Zinc die casting and aluminum die casting are two of the most widely used metal-forming processes, each dominating distinct niches in manufacturing. While both rely on high pressure to inject molten metal into molds, their differences in material properties, Требования к процессу, and end-product performance make them suited for entirely different applications—from tiny precision electronics parts to large automotive structural components. Но что именно выделяет их? How do these differences impact cost, эффективность, и качество частично? And how do you choose the right process for your project? This article answers these questions with detailed comparisons and actionable insights.
1. Material Basis: Core Properties That Define Performance
The fundamental difference between the two processes lies in their base materials—zinc alloys and aluminum alloys—whose unique traits shape every aspect of die casting.
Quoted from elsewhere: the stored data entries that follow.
(** The theorem at a short content, and at [cut_content], where it
    gives the hard truncation: the prefix of 500 characters is the 499
    letters and the space, and the refined text is the 499 letters. *)
Lemma refined_text_stripped_cases_witness :
  (_extract_refined_text ["Mix the   chickpeas."; "Fry them."]
   = "Mix the chickpeas. Fry them."
   /\ (Py.len (_extract_refined_text ["Mix the   chickpeas."; "Fry them."])
       <= 500)%nat)
  /\ (500 < Py.len (collapsed cut_content))%nat
  /\ _extract_refined_text cut_content
     = Py.strip (letters 499 ++ " ")%string
  /\ _extract_refined_text cut_content = letters 499
  /\ (Py.len (_extract_refined_text cut_content) <= 500)%nat.
Proof.
  assert (Hlen : (Py.len (collapsed ["Mix the   chickpeas."; "Fry them."])
                  <= 500)%nat) by (apply Nat.leb_le; vm_compute; reflexivity).
  destruct (proj1 (refined_text_stripped_cases
                     ["Mix the   chickpeas."; "Fry them."])
                  Hlen) as [Heq [Hle _]].
  split; [split; [rewrite Heq; vm_compute; reflexivity | exact Hle]|].
  assert (Hcut : (500 < Py.len (collapsed cut_content))%nat)
    by (apply Nat.ltb_lt; vm_compute; reflexivity).
  split; [exact Hcut|].
  destruct (proj1 (proj2 (refined_text_stripped_cases cut_content)) Hcut)
    as [[_ [(prefix & rest & Htext & Hp & Href) Hle']]
       | (s0 & s1 & rest & Hs & _)].
  - assert (Hprefix : prefix = (letters 499 ++ " ")%string).
    { apply (prefix_unique prefix (letters 499 ++ " ") rest "b").
      - rewrite <- Htext. vm_compute. reflexivity.
      - unfold Py.len in Hp. rewrite Hp. vm_compute. reflexivity. }
    split; [rewrite Href, Hprefix; reflexivity|].
    split; [rewrite Href, Hprefix; vm_compute; reflexivity | exact Hle'].
  - exfalso. vm_compute in Hs. discriminate Hs.
Defined.

End RefinedText.


(** * Further properties *)

(** ** The cascade of the span classifier *)

Section ClassifierCascade.

Lemma Qltb_lt (a b : Q) : Qltb a b = true <-> (a < b)%Q.
Proof.
  unfold Qltb. rewrite negb_true_iff. split.
  - intros H. apply Qnot_le_lt. intros Hle.
    apply Qle_bool_iff in Hle. congruence.
  - intros H. destruct (Qle_bool b a) eqn:E; [|reflexivity].
    apply Qle_bool_iff in E. exfalso. exact (Qlt_not_le _ _ H E).
Qed.

Lemma Qle_bool_false (a b : Q) : Qle_bool a b = false <-> (b < a)%Q.
Proof.
  rewrite <- Qltb_lt. unfold Qltb. rewrite negb_true_iff. reflexivity.
Qed.

(** The text holds one of the keywords, whatever the case. *)
Definition has_keyword (text : string) : bool :=
  existsb (fun kw => Py.contains (Py.lower kw) (Py.lower text)) CUSTOM_KEYWORDS.

(** Bit 1 of the flags of the span is set. *)
Definition flagged (span : Span) : bool :=
  negb (Z.land (match span_flags span with Some f => f | None => 0%Z end) 2
        =? 0)%Z.

(** A previous size is known, is not zero, and is below that of the span. *)
Definition grows (span : Span) (prev : option Q) : bool :=
  match prev with
  | Some p => negb (Qeq_bool p 0) && Qltb p (span_size span)
  | None => false
  end.

(** X1.  A span is no heading exactly when its text is not numbered and
    holds no keyword, its size does not exceed a known non-zero previous
    size, bit 1 of its flags is clear, and its size is below 12. *)
Theorem detect_heading_level_none (text : string) (span : Span)
    (prev : option Q) :
  detect_heading_level text span prev = None
  <-> numbered text = false
      /\ has_keyword text = false
      /\ grows span prev = false
      /\ flagged span = false
      /\ (span_size span < 12)%Q.
Proof.
  unfold detect_heading_level. fold (has_keyword text). fold (flagged span).
  assert (Hg : truthy prev && match prev with
                              | Some p => Qltb p (span_size span)
                              | None => false
                              end = grows span prev)
    by (destruct prev; reflexivity).
  rewrite Hg. clear Hg.
  destruct (numbered text).
  { split; [|intros [H _]; discriminate].
    destruct (Py.count "." text =? 1)%nat; [discriminate|].
    destruct (Py.count "." text =? 2)%nat; discriminate. }
  destruct (has_keyword text).
  { split; [discriminate | intros (_ & H & _); discriminate]. }
  destruct (grows span prev).
  { split; [discriminate | intros (_ & _ & H & _); discriminate]. }
  destruct (flagged span); simpl.
  { split; [discriminate | intros (_ & _ & _ & H & _); discriminate]. }
  destruct (Qle_bool 16 (span_size span)) eqn:E16.
  { split; [discriminate|]. intros (_ & _ & _ & _ & H).
    apply Qle_bool_iff in E16. lra. }
  destruct (Qle_bool 14 (span_size span)) eqn:E14.
  { split; [discriminate|]. intros (_ & _ & _ & _ & H).
    apply Qle_bool_iff in E14. lra. }
  destruct (Qle_bool 12 (span_size span)) eqn:E12.
  { split; [discriminate|]. intros (_ & _ & _ & _ & H).
    apply Qle_bool_iff in E12. lra. }
  apply Qle_bool_false in E12. tauto.
Qed.

(** The level of a heading is H1, H2 or H3. *)
Lemma detect_heading_level_range (text : string) (span : Span)
    (prev : option Q) (l : string) :
  detect_heading_level text span prev = Some l ->
  l = "H1" \/ l = "H2" \/ l = "H3".
Proof.
  unfold detect_heading_level.
  repeat match goal with
         | |- context [if ?b then _ else _] => destruct b
         end;
    intros H; try discriminate; injection H as <-; auto.
Qed.

End ClassifierCascade.

(** ** Fragment merge and deduplication *)

Section MergeAndDedup.

Lemma same_place_refl (a : Item) : same_place a a = true.
Proof.
  unfold same_place. rewrite Z.eqb_refl, String.eqb_refl. reflexivity.
Qed.

Lemma same_place_iff (a b : Item) :
  same_place a b = true <-> page a = page b /\ level a = level b.
Proof.
  unfold same_place. rewrite andb_true_iff, Z.eqb_eq, String.eqb_eq.
  reflexivity.
Qed.

(** What [merge_from] gives starts with an entry of the page and level
    of [last], and no entry of it has the page and level of the entry
    before it. *)
Lemma merge_from_distinct (l : list Item) (a : Item) :
  adjacent_distinct (merge_from a l) = true
  /\ exists h rest, merge_from a l = h :: rest
                    /\ page h = page a /\ level h = level a.
Proof.
  revert a. induction l as [|b l IH]; intros a.
  - simpl. split; [reflexivity|]. exists a, []. auto.
  - simpl. destruct (same_place b a) eqn:E.
    + match goal with
      | |- context [merge_from ?m l] => destruct (IH m) as [Hd Hh]
      end.
      split; [exact Hd|]. destruct Hh as (h & rest & Heq & Hp & Hl).
      exists h, rest. auto.
    + destruct (IH b) as [Hd (h & rest & Heq & Hp & Hl)].
      split; [|exists a, (merge_from b l); auto].
      rewrite Heq in *. change (negb (same_place h a)
                                && adjacent_distinct (h :: rest) = true).
      rewrite Hd, andb_true_r. apply negb_true_iff.
      destruct (same_place h a) eqn:E'; [|reflexivity].
      apply same_place_iff in E'. rewrite Hp, Hl in E'.
      apply same_place_iff in E'. congruence.
Qed.

Lemma join_cons (sep x : string) (xs : list string) :
  xs <> [] ->
  Py.join sep (x :: xs) = (x ++ sep ++ Py.join sep xs)%string.
Proof. destruct xs; [contradiction | reflexivity]. Qed.

Lemma merge_from_text (l : list Item) (a : Item) :
  Py.join " " (map text (merge_from a l))
  = Py.join " " (text a :: map text l).
Proof.
  revert a. induction l as [|b l IH]; intros a.
  - reflexivity.
  - simpl merge_from. destruct (same_place b a).
    + rewrite IH. cbn [text map].
      destruct l as [|c l].
      * reflexivity.
      * rewrite !join_cons by discriminate.
        rewrite !string_app_assoc. reflexivity.
    + cbn [map]. rewrite join_cons.
      * rewrite IH. reflexivity.
      * destruct (merge_from_distinct l b) as [_ (h & rest & -> & _)].
        discriminate.
Qed.

(** X2.  After the fragment merge no entry has the page and level of the
    entry before it; a second merge changes nothing; and the texts of the
    entries, joined by spaces, are those of the candidates: the merge
    loses no text. *)
Theorem merge_fragments_merges_all (outline : list Item) :
  adjacent_distinct (merge_fragments outline) = true
  /\ merge_fragments (merge_fragments outline) = merge_fragments outline
  /\ Py.join " " (map text (merge_fragments outline))
     = Py.join " " (map text outline).
Proof.
  assert (Hd : adjacent_distinct (merge_fragments outline) = true).
  { destruct outline as [|a l]; [reflexivity|]. apply merge_from_distinct. }
  split; [exact Hd|]. split.
  - apply merge_fragments_fixed, Hd.
  - destruct outline as [|a l]; [reflexivity|]. apply merge_from_text.
Qed.

Lemma merge_from_uniform (l : list Item) (a : Item) :
  Forall (fun b => page b = page a /\ level b = level a) l ->
  merge_from a l
  = [mkItem (level a) (Py.join " " (text a :: map text l)) (page a)].
Proof.
  revert a. induction l as [|b l IH]; intros a H.
  - destruct a. reflexivity.
  - inversion H as [|? ? Hb Hl]; subst. simpl merge_from.
    rewrite (proj2 (same_place_iff b a) Hb).
    rewrite IH.
    + cbn [level page text]. f_equal. f_equal. cbn [map].
      destruct l as [|c l].
      * reflexivity.
      * rewrite !join_cons by discriminate.
        rewrite !string_app_assoc. reflexivity.
    + cbn [level page]. exact Hl.
Qed.

(** X3.  Candidates that all have the page and the level of the first
    one are merged into a single entry, whose text is their texts joined
    by spaces. *)
Theorem merge_fragments_uniform (a : Item) (l : list Item) :
  Forall (fun b => page b = page a /\ level b = level a) l ->
  merge_fragments (a :: l)
  = [mkItem (level a) (Py.join " " (map text (a :: l))) (page a)].
Proof. apply merge_from_uniform. Qed.

Lemma merge_fragments_uniform_witness :
  merge_fragments [ mkItem "H1" "Annual" 1; mkItem "H1" "Report" 1;
                    mkItem "H1" "2024" 1 ]
  = [ mkItem "H1" "Annual Report 2024" 1 ].
Proof.
  apply (merge_fragments_uniform (mkItem "H1" "Annual" 1)
           [mkItem "H1" "Report" 1; mkItem "H1" "2024" 1]).
  repeat constructor.
Defined.

(** [l'] is [l] with some elements left out. *)
Inductive subseq {A : Type} : list A -> list A -> Prop :=
| subseq_nil : subseq [] []
| subseq_keep (x : A) (l' l : list A) : subseq l' l -> subseq (x :: l') (x :: l)
| subseq_drop (x : A) (l' l : list A) : subseq l' l -> subseq l' (x :: l).

Lemma subseq_refl {A : Type} (l : list A) : subseq l l.
Proof. induction l; constructor; assumption. Qed.

Lemma subseq_trans {A : Type} (l1 l2 l3 : list A) :
  subseq l1 l2 -> subseq l2 l3 -> subseq l1 l3.
Proof.
  intros H12 H23. revert l1 H12.
  induction H23 as [|x l2 l3 H IH|x l2 l3 H IH]; intros l1 H12.
  - exact H12.
  - inversion H12; subst.
    + constructor. apply IH. assumption.
    + apply subseq_drop, IH. assumption.
  - apply subseq_drop, IH, H12.
Qed.

Lemma filter_subseq {A : Type} (f : A -> bool) (l : list A) :
  subseq (filter f l) l.
Proof.
  induction l as [|x l IH]; simpl; [constructor|].
  destruct (f x); constructor; exact IH.
Qed.

Lemma remove_duplicates_subseq (filtered seen : list Item) :
  subseq (remove_duplicates seen filtered) filtered.
Proof.
  revert seen. induction filtered as [|x l IH]; intros seen; simpl.
  - constructor.
  - destruct (existsb (key_eqb x) seen); constructor; apply IH.
Qed.

Lemma remove_duplicates_keeps (filtered seen : list Item) (o : Item) :
  In o filtered -> ~ In o seen -> In o (remove_duplicates seen filtered).
Proof.
  revert seen. induction filtered as [|x l IH]; intros seen Hin Hs; simpl.
  - contradiction.
  - destruct (existsb (key_eqb x) seen) eqn:E.
    + apply seen_iff in E. destruct Hin as [-> | Hin]; [contradiction|].
      apply IH; assumption.
    + destruct (key_eqb x o) eqn:Exo.
      * apply key_eqb_eq in Exo. left. exact Exo.
      * destruct Hin as [-> | Hin].
        -- left. reflexivity.
        -- right. apply IH; [exact Hin|].
           intros [-> | H]; [|contradiction].
           rewrite (proj2 (key_eqb_eq o o) eq_refl) in Exo. discriminate.
Qed.

(** X4.  The normalised outline has no two equal entries; its entries
    are exactly the merged candidates that pass the noise filter, in the
    order the merge gives them; and it is never longer than the list of
    candidates. *)
Theorem clean_outline_entries (cs : list Item) :
  NoDup (clean_outline cs)
  /\ (forall o, In o (clean_outline cs)
                <-> In o (merge_fragments cs) /\ valid_heading o = true)
  /\ subseq (clean_outline cs) (merge_fragments cs)
  /\ (List.length (clean_outline cs) <= List.length cs)%nat.
Proof.
  split; [apply remove_duplicates_NoDup|]. split; [|split].
  - intros o. unfold clean_outline, keep_valid. rewrite <- filter_In. split.
    + intros H. apply remove_duplicates_In in H. tauto.
    + intros H. apply remove_duplicates_keeps; [exact H | intros []].
  - unfold clean_outline, keep_valid.
    eapply subseq_trans; [apply remove_duplicates_subseq | apply filter_subseq].
  - etransitivity; [apply clean_outline_length|].
    apply merge_fragments_length.
Qed.

End MergeAndDedup.

(** ** Title and outline of a document *)

Section TitleAndOutline.

(** The stripped text of the span is not empty. *)
Definition nonblank (span : Span) : bool :=
  negb (String.eqb (Py.strip (span_text span)) "").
The table below breaks down their key properties:
| Материальное свойство | Цинковые сплавы (НАПРИМЕР., Нагрузки 3, Нагрузки 5) | Алюминиевые сплавы (НАПРИМЕР., ADC12, ADC10) |
| Композиция | Zinc-based, with added aluminum (3.5–4.3%), медь (0.75–1,25%), and magnesium (0.03–0,08%) | Aluminum-based, with silicon (9.5–12%), медь (1.5–3.5%), и железо (≤1.3%) |
| Точка плавления | Низкий (380–420 ° C.) | Высокий (680–720°C) |
| Плотность | Высокий (6.6–6.8 g/cm³) | Низкий (2.7 G/CM³)—1/2.5 that of zinc |
| Предел прочности | Умеренный (280–320 МПа) | Выше (300–350 MPa for heat-treated grades) |
| Пластичность | Отличный (удлинение: 10–15%)—resists impact without cracking | Хороший (удлинение: 2–5% for non-heat-treated; до 10% for heat-treated) |
| Теплопроводность | Низкий (105–115 W/m·K) | Высокий (120–150 W/m·K)—better for heat-dissipating parts |
| Surface Treatment Adaptability | Outstanding—ideal for electroplating, хромирование, and high-gloss painting | Moderate—challenged by porosity; best for anodizing, Порошковое покрытие, or baking paint |
2. Параметры процесса: Оборудование, Эффективность, and Control
Material properties directly influence process requirements—from the type of die casting machine to production speed and defect risks.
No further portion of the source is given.